Guernsey Press

Our sporting challenge

THOSE in the audience at the recent Sporting Achievement Awards could not fail to escape the other message being driven home across the line.

Published

Although the Sports Commission's flagship annual event had all the usual hallmarks associated with this glittering celebration in the island's sports calendar, it also revealed the exasperation gaining real pace among those who champion its value and development.

While the local athletes showcased the impressive level of home-grown elite talent that our Bailiwick can be so rightly proud of, the evening's host revealed how our government's performance record on supporting local sport has so far been left lacking.

In a masterstroke of programming, the event's keynote speaker had been a local legend and cross-Channel swimmer whose personal sporting achievement left those even half his age at the night's event in awe. And his pointing out the inherent bond between sport and health was the perfect scene-setter for the commission's rallying cry for an equally similar fundamental link to be forged between sport and politics.

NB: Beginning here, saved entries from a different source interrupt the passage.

(** X13 on the fixture: the settled chain of a [loadPending] ignores a later
    push and a stray callback. *)
Lemma settled_chains_are_final_witness :
  let s := run parse_fixture [CallLoadPending "fr"; ThenLoadPending 0]
             (boot fixture_manifest [IdStr "a"] []) in
  chains (run parse_fixture [CallPush (IdStr "b"); ThenLoadPending 0] s) !! 0
  = Some (mkChain "fr" 1 [IdStr "a"] [] false Settled).
Proof.
  intros s.
  apply (settled_chains_are_final parse_fixture
           [CallPush (IdStr "b"); ThenLoadPending 0] s 0).
  - vm_compute. reflexivity.
  - right. split; reflexivity.
Defined.

(** X15 on a script with two occurrences: only the first is rewritten; and
    on a script without one. *)
Lemma replace_first_leftmost_witness :
  replace_first "react-scripts" "@react-app/react-scripts"
    "react-scripts build && react-scripts test"
  = "@react-app/react-scripts build && react-scripts test"
  ∧ replace_first "react-scripts" "@react-app/react-scripts" "jest" = "jest".
Proof.
  split.
  - apply (proj1 (replace_first_leftmost "react-scripts"
                    "@react-app/react-scripts"
                    "react-scripts build && react-scripts test")
             "" " build && react-scripts test").
    + reflexivity.
    + intros pre' post' _. simpl. lia.
  - apply (proj2 (replace_first_leftmost "react-scripts"
                    "@react-app/react-scripts" "jest")).
    intros pre post Heq. apply (f_equal String.length) in Heq.
    rewrite !string_app_length in Heq. simpl in Heq. lia.
Defined.

(** X17 on a [scripts] object: the test script is kept. *)
Lemma rewrite_scripts_maps_witness :
  rewrite_scripts {[ "start" := "react-scripts start"; "test" := "jest" ]}
    !! "test" = Some "jest".
Proof.
  apply (proj2 (proj2 (rewrite_scripts_maps
           {[ "start" := "react-scripts start"; "test" := "jest" ]}))).
  - vm_compute. reflexivity.
  - intros pre post Heq. apply (f_equal String.length) in Heq.
    rewrite !string_app_length in Heq. simpl in Heq. lia.
Defined.

(** X19 on the hydrated fixture, once [en] is active. *)
Lemma hot_shows_in_messages_witness :
  let s := run parse_fixture
             [CallSetLocale "en"; ThenLoadPending 0; ThenSetLocale 0]
             (boot fixture_manifest [] hydration_cached) in
  messages (hot ∅ {[ "en" := {[ "bye" := "ciao" ]} ]} (loader s))
  = Some {[ "bye" := "ciao"; "greeting" := "hi" ]}.
Proof.
  intros s.
  assert (Hloc : locale (loader s) = Some "en") by (vm_compute; reflexivity).
  etrans.
  - apply (hot_shows_in_messages ∅ {[ "en" := {[ "bye" := "ciao" ]} ]}
             (loader s) "en" Hloc).
    discriminate.
  - vm_compute. reflexivity.
Defined.

(** X11 on a cache with a greeting for [en]: a payload for [de] leaves the
    bucket of [en] alone. *)
Lemma updateCache_last_writer_wins_witness :
  let l := construct fixture_manifest [] hydration_cached in
  cache (updateCache {[ "de" := {[ "greeting" := "hallo" ]} ]} l) !! "en"
  = Some {[ "greeting" := "hi" ]}.
Proof.
  intros l.
  etrans.
  - apply (proj2 (proj2 (updateCache_last_writer_wins
             {[ "de" := {[ "greeting" := "hallo" ]} ]} l "en" "greeting"))).
    vm_compute. reflexivity.
  - vm_compute. reflexivity.
Defined.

Despite the evidence from the recent London Olympics of just how much can be achieved with genuine funding and collaboration, Guernsey, it seems, is still failing to grasp just how much sport at all levels can benefit the physical and mental wellbeing of its whole community.

Last year, this newspaper entered the fray to ask similar questions but, as the commission's chairman also pointed out, any calls appear to have not only been met with a 'stony silence', but a funding cut to boot.

What remains unclear is what will happen next. With an election looming, it may well be that more will come forward to pick up the baton, although those intending to land a place on the team through mere lip-service should think again.

A sense of frustration is fast-growing among the island's sporting fraternity, who see that while some are more than happy to align themselves to its sporting achievement and the spin-off of a healthy population, far fewer are willing to step up to the plate and join the fight for hard cash.

The inspirational night could not help but also beg the question of just how many such accolades would have been achieved without the efforts of the commission and the island's army of sports groups, charities, volunteers and private-sector sponsors.